Pour bien comprendre comment fonctionne la Justice, en général (et les assassins d'occasion en particulier), commençons par narrer à grands traits une histoire qui a largement passionné notre pays. Comme elle s'est déroulée chez nos voisins confédérés, cela ne risquera de blesser aucune susceptibilité franchouillarde. Mais rappelons d'abord qu'en vertu d'un des principes fondamentaux de la justice moderne, le doute doit profiter à l'accusé (curieusement, il n'a jamais profité à la victime). L'avocat de la défense s'efforce donc de semer le doute dans l'esprit des jurés, recherchant la moindre parcelle d'étain, et la transformant aussitôt, par son bagout, en argent qu'il décrète pur. C'est son métier ; il serait ingénu d'imaginer qu'un avocat de la défense recherche la vérité : il défend son client, un point c'est tout. Reste à savoir si nous devons nous laisser prendre à ces artifices, toujours les mêmes, et destinés à noyer le poisson sous des flots de faits oiseux n'ayant souvent rien à voir avec le sujet. Comme, également, l'accusé n'a pas intérêt à plaider coupable, et qu'on le prend rarement la main dans le sac, on comprend bien que les défenseurs - dont la parole est libre - peuvent s'en donner à cœur joie, salissant au passage les enquêteurs (et souvent aussi, hélas, les victimes et leur entourage, et les témoins appelés à la barre) à propos de telle ou telle broutille :





ainsi Me Pollak, dans sa plaidoirie en faveur de Gaston Dominici, put-il traiter de façon immonde, sans être autrement inquiété, les témoins Paul Maillet et Jean-Marie Olivier, pour ne rien dire de Clovis, un des fils de l'accusé - et de Gustave, un autre fils(1).

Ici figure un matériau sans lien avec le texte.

Definition vespa_Search (baseURL : string) (ctx : Ctx) (q : vespaQuery) : prog V (result QueryErr vespaResult) :=
  Atomic _ (input (λ i, (in_ctx i, time_left i ctx))) (λ env,
  match env.1 with
  | Some e => Ret (Err (QE_Ctx e))
  | None =>
    match buildYQL q with
    | Err e => Ret (Err e)
    | Ok yql =>
      match body_timeout env.2 with
      | None => Ret (Err (QE_Ctx DeadlineExceeded))
      | Some timeout =>
        Atomic _ (λ i v, vespa_Do i (searchURL baseURL) (search_body q yql timeout) v) (λ x,
        Ret match x with
        | XMarshal e => Err (QE_Msg ("vespa: marshal query: " +:+ e))
        | XBuild e => Err (QE_Msg ("vespa: build request: " +:+ e))
        | XTransport e => Err (QE_Degradable ("vespa: " +:+ e))
        | XRead e => Err (QE_Degradable ("vespa: read response: " +:+ e))
        | XResponse st body =>
          let raw := take maxVespaResponseBytes body in
          let text := "vespa: status " +:+ pretty st +:+ ": " +:+ truncateForError raw in
          if 500 <=? st then Err (QE_Degradable text)
          else if negb (st =? 200) then Err (QE_Msg text)
          else parseVespaResponse raw (vq_Kind q)
        end)
      end
    end
  end).
End search.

Innocent, naturellement, Landru, dans les années vingt, accusé d'avoir attiré dans ses filets (il était bel homme, et portait bien) une dizaine de veuves (de guerre) et de les avoir fait disparaître par le feu (il avait dû penser que c'étaient de fameuses cuisinières !). Innocent car, plein d'aplomb, il a nié jusqu'au bout, demandant qu'on lui présentât les cadavres de ses "fiancées"...

Innocente, Simone Weber, puisqu'elle n'a pas cessé de clamer son innocence, usant pour ce faire une quinzaine d'avocats ; d'ailleurs, comment peut-on imaginer cette charmante personne actrice de l'effroyable scène de dépeçage (de son amant récalcitrant) à la meuleuse à béton ?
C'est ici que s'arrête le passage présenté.